Когда я вошел в крепость, солнце уже пробивалось сквозь бреши и трещины, стены крепости излучали какой-то благородный и суровый свет. Мне почему-то вспомнилась мелодия Леонкавалло «Рассвет» (терпеть не могу, когда ее исполняют женщины).

Рано утром здесь можно спокойно постоять, побродить, подумать, кое-что записать. Мне надо было найти несколько недостающих деталей. Без деталей очерк получается плоским и неинтересным.

Примяв ногой крапиву, я уселся на обломок штукатурки с зубчатыми краями, покрытый зеленоватыми трещинами. Здесь можно было осмотреться и разобраться в обстановке.

Земля вокруг старинных казарм была красноватой. Разбитый в пыль кирпич смешался с почвой, придав ей необычный оттенок — она была тускло-красного цвета, похожего на цвет выгоревшей, пропитавшейся потом и кровью солдатской гимнастерки.

Из этой красноватой земли бодро тянулась вверх ярко-зеленая трава.
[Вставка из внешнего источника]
Lemma safe_read_all cms : Forall cm_fits cms → safe (read_all_chunks fs cms).
Proof.
  induction 1 as [|cm cms Hcm _ IH]; [apply safe_ret|]. cbn [read_all_chunks].
  apply safe_bind; [by apply safe_read_xor|]. intros xc. apply safe_bind; [done|]. intros rest. apply safe_ret.
Qed.

(** Going on with the entry of a series that a posting list names. *)
Lemma safe_entry {A} id (k : SeriesEntry → Block.M A) :
  id ∈ sids → (∀ se, Forall cm_fits (se_chunks se) → safe (k se)) → safe (rbind (series_entry id) k).
Proof.
  intros Hid Hk b Hb. pose proof Hb as (Hi & _). unfold rbind, series_entry. rewrite Hi.
  destruct Hidx as (_ & _ & _ & Hseries). specialize (Hseries id Hid). specialize (Hchunks id Hid). unfold series_chunks_fit in Hchunks.
  destruct (IndexReader.series idx id) as [se|e|]; [|done..]. apply Hk; [|done].
  apply Forall_forall. intros cm Hcm. rewrite forallb_forall in Hchunks. unfold cm_fits.
  specialize (Hchunks cm). apply Hchunks. by rewrite <- list_elem_of_In.
Qed.

Lemma safe_select_ids mint maxt ids : Forall (.∈ sids) ids → safe (select_ids fs mint maxt ids).
Proof.
  induction 1 as [|id ids Hid _ IH]; [apply safe_ret|]. cbn [select_ids]. apply safe_entry; [done|]. intros se Hse.
  apply safe_bind; [by apply safe_select_chunks|]. intros found. apply safe_bind; [done|]. intros rest. apply safe_ret.
Qed.

Lemma safe_query_ids ids : Forall (.∈ sids) ids → safe (query_ids fs ids).
Proof.
  induction 1 as [|id ids Hid _ IH]; [apply safe_ret|]. cbn [query_ids]. apply safe_entry; [done|]. intros se Hse.
  apply safe_bind; [by apply safe_read_all|]. intros xcs. apply safe_bind; [done|]. intros rest. apply safe_ret.
Qed.

(** Continuing with the identifiers that the index gives. *)
Lemma safe_ids {A} (o : outcome error_code (list Z)) (k : list Z → Block.M A) :
  gives_ids sids o → (∀ ids, Forall (.∈ sids) ids → safe (k ids)) →
  safe (λ b, match o with Ok ids => k ids b | Err e => (Err e, b) | UB => (UB, b) end).
Proof. intros Ho Hk b Hb. destruct o as [ids|e|]; [by apply Hk|done..]. Qed.

Lemma safe_select ms mint maxt b : kept b → (select fs ms mint maxt b).1 ≠ UB ∧ kept (select fs ms mint maxt b).2.
Proof.
  intros Hb. unfold select. destruct ms as [|m ms]; [done|]. pose proof Hb as [-> _].
  apply (safe_ids _ (select_ids fs mint maxt)); [|intros ids; apply safe_select_ids|done].
  apply gives_bind; [apply matcher_ids|]. intros ids. apply intersect_ids.
Qed.

Lemma safe_query n v b : kept b → (query fs n v b).1 ≠ UB ∧ kept (query fs n v b).2.
Proof.
  intros Hb. unfold query. pose proof Hb as [-> _].
  apply (safe_ids _ (query_ids fs)); [apply Hidx|intros ids; apply safe_query_ids|done].
Qed.

End Queries.

(** ** Directories *)

#[export] Instance sized_dec bytes : Decision (sized bytes).
Proof. unfold sized, bytes_ok. apply _. Defined.

(** A directory that may be hostile: its files may hold any bytes, as long as
    - the lengths and offsets that opening and querying read, of the symbols, of
      the rows of the postings offset table, of the series entries that the
      posting lists name and of the chunks that those entries refer to, are less
      than 2^62;
    - in those entries no time and no reference, a sum of the varints there,
      overflows, and [reserve] accepts the counts. *)
Definition bounded_dir (b : BlockDir) : Prop :=
  match dir_files b !! k_index_filename with
  | Some data => sized data ∧ opens_fit data = true ∧ queries_fit data (dir_chunks b) = true
  | None => True
  end ∧
  match dir_chunks b with Some fs => map_Forall (λ _ bytes, sized bytes) fs | None => True end.

#[export] Instance bounded_dir_dec b : Decision (bounded_dir b).
Proof. unfold bounded_dir. apply and_dec; [destruct (dir_files b !! _)|destruct (dir_chunks b)]; apply _. Defined.

(** The blocks that opening and querying lead to. *)
Inductive visited `{RegexEngine} `{Json} (dir : str) (d : Disk) (fs : gmap str (list Z)) : Block.t → Prop :=
| visited_open b : Block.open dir d = Ok b → visited dir d fs b
| visited_select b ms mint maxt : visited dir d fs b → visited dir d fs (select fs ms mint maxt b).2
| visited_query b n v : visited dir d fs b → visited dir d fs (query fs n v b).2.

Lemma read_meta_defined `{Json} fs : read_meta fs ≠ UB.
Proof.
  unfold read_meta, decode_meta_json, from_json. destruct (fs !! _); [|done]. destruct (parse _); [|done].
  destruct (load_if_present _ _ _ _); [|done]. destruct (negb _); [done|]. by destruct (load_meta _ _).
Qed.

Lemma open_cases `{Json} dir d b0 :
  dirs d !! dir = Some b0 → bounded_dir b0 →
  (∃ e, Block.open dir d = Err e) ∨
  ∃ b fs, Block.open dir d = Ok b ∧ dir_chunks b0 = Some fs ∧ index_safe (listed_ids (Block.index_ b)) (Block.index_ b) ∧
    (∀ id, id ∈ listed_ids (Block.index_ b) → series_chunks_fit fs (Block.index_ b) id = true) ∧
    Block.chunks_ b = ChunkReader.open fs.
Proof.
  intros Hd [Hindex _]. unfold Block.open, IndexReader.open. rewrite Hd.
  pose proof (read_meta_defined (dir_files b0)) as Hmeta. destruct (read_meta (dir_files b0)) as [meta|e|]; [|left; by exists e|done].
  cbn [mbind outcome_bind]. destruct (dir_files b0 !! k_index_filename) as [data|]; [|left; by eexists].
  destruct Hindex as (Ht & Hfit & Hq). pose proof (parse_safe data _ Ht Hfit Hq) as Hsafe. unfold queries_fit in Hq.
  destruct (IndexReader.parse data) as [idx|e|]; [|left; by exists e|done].
  unfold Block.open_chunks. cbn [mbind outcome_bind]. destruct (dir_chunks b0) as [fs|]; [right|left; by eexists].
  eexists _, fs. split_and!; [done|done|done| |done]. intros id Hid. cbn [Block.index_] in *. rewrite forallb_forall in Hq.
  specialize (Hq id). rewrite <- list_elem_of_In in Hq. by apply Hq in Hid as [_ Hfs]%andb_prop.
Qed.

(** What a block that was opened keeps under queries. *)
Lemma visited_kept `{RegexEngine} `{Json} dir d b0 fs b :
  dirs d !! dir = Some b0 → bounded_dir b0 → dir_chunks b0 = Some fs → visited dir d fs b →
  ∃ idx, index_safe (listed_ids idx) idx ∧ (∀ id, id ∈ listed_ids idx → series_chunks_fit fs idx id = true) ∧ kept idx fs b.
Proof.
  intros Hd Hh Hfs. pose proof Hh as [_ Hsized]. rewrite Hfs in Hsized.
  induction 1 as [b Hopen|b ms mint maxt _ (idx & Hidx & Hc & Hb)|b n v _ (idx & Hidx & Hc & Hb)].
  - destruct (open_cases dir d b0 Hd Hh) as [[e He]|(b' & fs' & Hb & Hfs' & Hsafe & Hch & Hc)]; [congruence|].
    rewrite Hb in Hopen. injection Hopen as ->. rewrite Hfs in Hfs'. injection Hfs' as <-. exists (Block.index_ b).
    split_and!; [done..|]. unfold kept. rewrite Hc. split_and!; [done|apply used_cache, used_open|done].
  - exists idx. split_and!; [done..|]. by apply (safe_select (listed_ids idx) idx Hidx fs Hsized Hc ms mint maxt b).
  - exists idx. split_and!; [done..|]. by apply (safe_query (listed_ids idx) idx Hidx fs Hsized Hc n v b).
Qed.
А на обломках крепостных стен буйно разросся вьюнок, он обвивал камни со всех сторон, словно выбрал себе это место для жизни и смерти.
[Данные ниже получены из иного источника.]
(* ===== verification/Smoke.v ===== *)
(** The toolchain test: [src/src/smoke.cpp]. It exercises the standard library
    and touches no part of the database; what it prints is computed here as a
    list of lines, given the version number of the library. *)

From Stdlib Require Import String.
From S2P Require Import Prelude Ordered Sorted Files Bytes Meta.

(** * The parser *)

Inductive ParseError : Type := ParseError_Empty | ParseError_NotANumber.

#[export] Instance ParseError_eq_dec : EqDecision ParseError.
Proof. solve_decision. Defined.

Definition is_digit (c : Z) : bool := (48 <=? c) && (c <=? 57).

(** [n * 10 + (c - '0')] of an [int] that is not negative. *)
Fixpoint parse_digits (s : str) (n : Z) : outcome ParseError Z :=
  match s with
  | [] => Ok n
  | c :: s =>
      if negb (is_digit c) then Err ParseError_NotANumber
      else if 2 ^ 31 <=? n * 10 + (c - 48) then UB
      else parse_digits s (n * 10 + (c - 48))
  end.

Definition parse_positive (s : str) : outcome ParseError Z :=
  match s with
  | [] => Err ParseError_Empty
  | _ => parse_digits s 0
  end.

(** * The test *)

(** [std::flat_map::insert] keeps the element that is there. *)
Definition flat_insert (k : str) (v : Z) (m : list (str * Z)) : list (str * Z) :=
  match map_get k m with
  | Some _ => m
  | None => map_update str_ltb 0 (λ _, v) k m
  end.

Definition smoke_labels : list (str * Z) :=
  flat_insert (text "instance") 3 (flat_insert (text "job") 2 (flat_insert (text "__name__") 1 [])).

(** [iota(1, 6)], transformed. *)
Definition squares : list Z := (λ x, x * x) <$> seqZ 1 5.

(** [std::format] of a small [int]. *)
Definition show_int (x : Z) : str := if x <? 0 then text "-" ++ dec_digits 20 (- x) [] else dec_digits 20 x [].

Definition value_or (x : Z) (o : outcome ParseError Z) : option Z :=
  match o with Ok n => Some n | Err _ => Some x | UB => None end.

Definition has_value (o : outcome ParseError Z) : option bool :=
  match o with Ok _ => Some true | Err _ => Some false | UB => None end.

Definition quoted (s : str) : str := [34] ++ s ++ [34].

(** The lines of [main]. *)
Definition main_lines (libcpp_version : Z) : option (list str) :=
  good ← value_or (-1) (parse_positive (text "42"));
  bad ← has_value (parse_positive (text "nope"));
  Some
    ([text "libc++ version: " ++ show_int libcpp_version;
      text "flat_map size: " ++ show_int (zlen smoke_labels)] ++
     ((λ '(k, v), text "  " ++ k ++ text " -> " ++ show_int v) <$> smoke_labels) ++
     [text "parse(" ++ quoted (text "42") ++ text ") = " ++ show_int good;
      text "parse(" ++ quoted (text "nope") ++ text ") has_value = " ++ (if bad : bool then text "true" else text "false");
      text "squares:" ++ concat ((λ s, text " " ++ show_int s) <$> squares)]).

Module SmokeFacts.

(** The number a string of digits stands for, behind [n]. *)
Definition number (s : str) (n : Z) : Z := foldl (λ n c, n * 10 + (c - 48)) n s.

Lemma number_grows s n : forallb is_digit s = true → 0 <= n → n <= number s n.
Proof.
  revert n. induction s as [|c s IH]; intros n Hs Hn; cbn [number foldl forallb] in *; [lia|].
  apply andb_prop in Hs as [Hc Hs]. unfold is_digit in Hc. specialize (IH (n * 10 + (c - 48)) Hs ltac:(lia)).
  unfold number in IH. lia.
Qed.

Lemma parse_digits_app s rest n :
  forallb is_digit s = true → 0 <= n < 2 ^ 31 →
  parse_digits (s ++ rest) n = if 2 ^ 31 <=? number s n then UB else parse_digits rest (number s n).
Proof.
  revert n. induction s as [|c s IH]; intros n Hs Hn; cbn [app number foldl forallb parse_digits] in *.
  { by destruct (Z.leb_spec (2 ^ 31) n); [lia|]. }
  apply andb_prop in Hs as [Hc Hs]. rewrite Hc. cbn [negb]. unfold is_digit in Hc.
  destruct (Z.leb_spec (2 ^ 31) (n * 10 + (c - 48))) as [Hbig|Hsmall]; [|apply IH; [done|lia]].
  pose proof (number_grows s (n * 10 + (c - 48)) Hs ltac:(lia)) as Hgrow. unfold number in Hgrow.
  by destruct (Z.leb_spec (2 ^ 31) (foldl (λ n c, n * 10 + (c - 48)) (n * 10 + (c - 48)) s)); [|lia].
Qed.

End SmokeFacts.

Module SmokeProps.
Import SmokeFacts.

(** [parse_positive] on every input: the empty string and a string with another
    character are refused, a string of digits gives its number; and whatever
    follows the first digits that exceed an [int] is never looked at. *)
Theorem parse_positive_cases (s rest : str) (c : Z) :
  forallb is_digit s = true → is_digit c = false →
  parse_positive [] = Err ParseError_Empty ∧
  (s ≠ [] → parse_positive s = if 2 ^ 31 <=? number s 0 then UB else Ok (number s 0)) ∧
  parse_positive (s ++ c :: rest) = if 2 ^ 31 <=? number s 0 then UB else Err ParseError_NotANumber.
Proof.
  intros Hs Hc. split; [done|]. split.
  - intros Hne. pose proof (parse_digits_app s [] 0 Hs ltac:(done)) as Heq. rewrite app_nil_r in Heq. by destruct s.
  - pose proof (parse_digits_app s (c :: rest) 0 Hs ltac:(done)) as Heq. cbn [parse_digits] in Heq. rewrite Hc in Heq.
    by destruct s.
Qed.

Lemma parse_positive_cases_witness :
  parse_positive [] = Err ParseError_Empty ∧
  (text "42" ≠ [] → parse_positive (text "42") = Ok 42) ∧ parse_positive (text "42" ++ 110 :: text "ope") = Err ParseError_NotANumber.
Proof. apply (parse_positive_cases (text "42") (text "ope") 110); reflexivity. Defined.

(** The number 2^31 overflows an [int]. *)
Example parse_overflows :
  parse_positive (text "2147483647") = Ok 2147483647 ∧ parse_positive (text "2147483648") = UB.
Proof. split; reflexivity. Qed.

(** What the test prints: the labels in the order of their names. *)
Example smoke_prints :
  main_lines 220000 = Some
    [text "libc++ version: 220000"; text "flat_map size: 3"; text "  __name__ -> 1"; text "  instance -> 3"; text "  job -> 2";
     text "parse(" ++ quoted (text "42") ++ text ") = 42"; text "parse(" ++ quoted (text "nope") ++ text ") has_value = false";
     text "squares: 1 4 9 16 25"].
Proof. reflexivity. Qed.

End SmokeProps.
«Вьющиеся растения (как наша эстонская повилика) в развалинах: NB! Только здесь стоит жить и умереть!» — записал я в свой блокнот. Символика. В руинах крепости было так тихо, что я слышал, как крошится от времени кирпич и, шурша, осыпается вниз по стене.

«Стены эти бессмертны, но простой обожженный кирпич не вечен».
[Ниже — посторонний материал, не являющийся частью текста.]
(** The series as they were given, and as they were prepared. *)
Definition prepared_from (segs : list (list chunk)) (s : SeriesInput) (ps : PreparedSeries) : Prop :=
  ps_input ps = s ∧ Forall2 (described segs) (si_chunks s) (ps_metas ps).

Lemma views_labels ids prepared :
  (λ v, (vw_id v, vw_labels v)) <$> zip_with view_of ids prepared = zip ids (prepared_labels prepared).
Proof.
  unfold prepared_labels. revert ids. induction prepared as [|ps prepared IH]; intros [|id ids]; [done..|].
  rewrite fmap_cons. cbn [zip_with]. rewrite fmap_cons, IH. done.
Qed.

(** A result without the references of its chunks. *)
Definition answer (r : QueryResult) : Labels.t * list (XORChunk.t * Z * Z) :=
  (qr_labels r, zip_with (λ x m, (x, min_time m, max_time m)) (qr_chunks r) (qr_metas r)).

Definition in_range (mint maxt : Z) (c : ChunkInput) : bool := (ci_min_time c <=? maxt) && (mint <=? ci_max_time c).

(** What a query over the closed range returns of a series. *)
Definition selected (mint maxt : Z) (s : SeriesInput) : option (Labels.t * list (XORChunk.t * Z * Z)) :=
  match filter (λ c, in_range mint maxt c = true) (si_chunks s) with
  | [] => None
  | cs => Some (si_labels s, (λ c, (XORChunk.from_bytes (ci_bytes c), ci_min_time c, ci_max_time c)) <$> cs)
  end.

(** A view that shows a series input. *)
Definition input_of (c : ChunkMeta * list Z) : ChunkInput := mkChunkInput (min_time c.1) (max_time c.1) c.2.

Definition shows (s : SeriesInput) (v : view) : Prop :=
  vw_labels v = si_labels s ∧
  input_of <$> vw_chunks v = si_chunks s.

Lemma selected_chunks mint maxt (cs : list (ChunkMeta * list Z)) :
  let found := filter (λ c : ChunkMeta * list Z, overlaps mint maxt c.1 = true) cs in
  zip_with (λ x m, (x, min_time m, max_time m)) ((λ c, XORChunk.from_bytes c.2) <$> found) (fst <$> found) =
    (λ c, (XORChunk.from_bytes (ci_bytes c), ci_min_time c, ci_max_time c)) <$>
      filter (λ c, in_range mint maxt c = true) (input_of <$> cs) ∧
  (found = [] ↔ filter (λ c, in_range mint maxt c = true) (input_of <$> cs) = []).
Proof.
  induction cs as [|c cs IH]; [done|]. cbn zeta in *. rewrite fmap_cons, !filter_cons.
  change (in_range mint maxt (input_of c)) with (overlaps mint maxt c.1).
  destruct (decide (overlaps mint maxt c.1 = true)); [|done]. split; [|done]. rewrite !fmap_cons. cbn [zip_with]. by rewrite (proj1 IH).
Qed.

Lemma result_answer mint maxt s v : shows s v → answer <$> result_of mint maxt v = selected mint maxt s.
Proof.
  intros [Hl Hc]. unfold result_of, selected. rewrite <- Hc, <- Hl.
  destruct (selected_chunks mint maxt (vw_chunks v)) as [Heq Hnil]. cbn zeta in *.
  destruct (filter (λ c : ChunkMeta * list Z, _) _) as [|x l], (filter (λ c, in_range mint maxt c = true) _) as [|c cs].
  - done.
  - by destruct (proj1 Hnil eq_refl).
  - by destruct (proj2 Hnil eq_refl).
  - apply (f_equal (λ a, Some (vw_labels v, a)) Heq).
Qed.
Четыре-пять лет назад я ничего подобного не записал бы. Тогда я просто ходил, смотрел, слушал и дожидался, пока вдруг в какой-то момент все, о чем я собирался написать, начинало во мне жить как бы само собой. Интересно, что каждый звук, запах, любое воспоминание ощущались необычайно остро, и хотелось прямо-таки кричать обо всем, что меня переполняло. Теперь я уже давно не испытываю такого чувства. Теперь я все перевариваю в себе постепенно, так раздражающе медленно, что иногда взмахиваю рукой от нетерпения.

Вчера я был здесь днем. Поразительно, сколько же народу сюда приходит! Люди толпятся перед витринами маленького крепостного музея, и мне пришлось забиться в угол за какой-то постамент и оттуда слушать объяснения усталого экскурсовода. Капитан Трубачев… Комиссар Тёмкин… Четырнадцатилетний воспитанник полковой школы Петя Шурупа, который с котелком в зубах полз ночью из развалин к реке, чтобы принести воды раненым… Вчера переписал к себе в блокнот со стены бывшей казармы: «Нас трое москвичей — Беляков, Степанчиков, Путятин, которые обороняли эту казарму, и мы поклялись: мы отсюда не уйдем! Июнь 1941 года». В вестибюле гарнизонного клуба на закопченной стене выцарапано штыком: «Нас было пятеро, и мы первыми приняли бой 22. VI. 1941». В одном обрушившемся каземате я видел нацарапанные на стене слова: «Умираю, но не сдаюсь. Прощай, родина. 22. VI. 1941».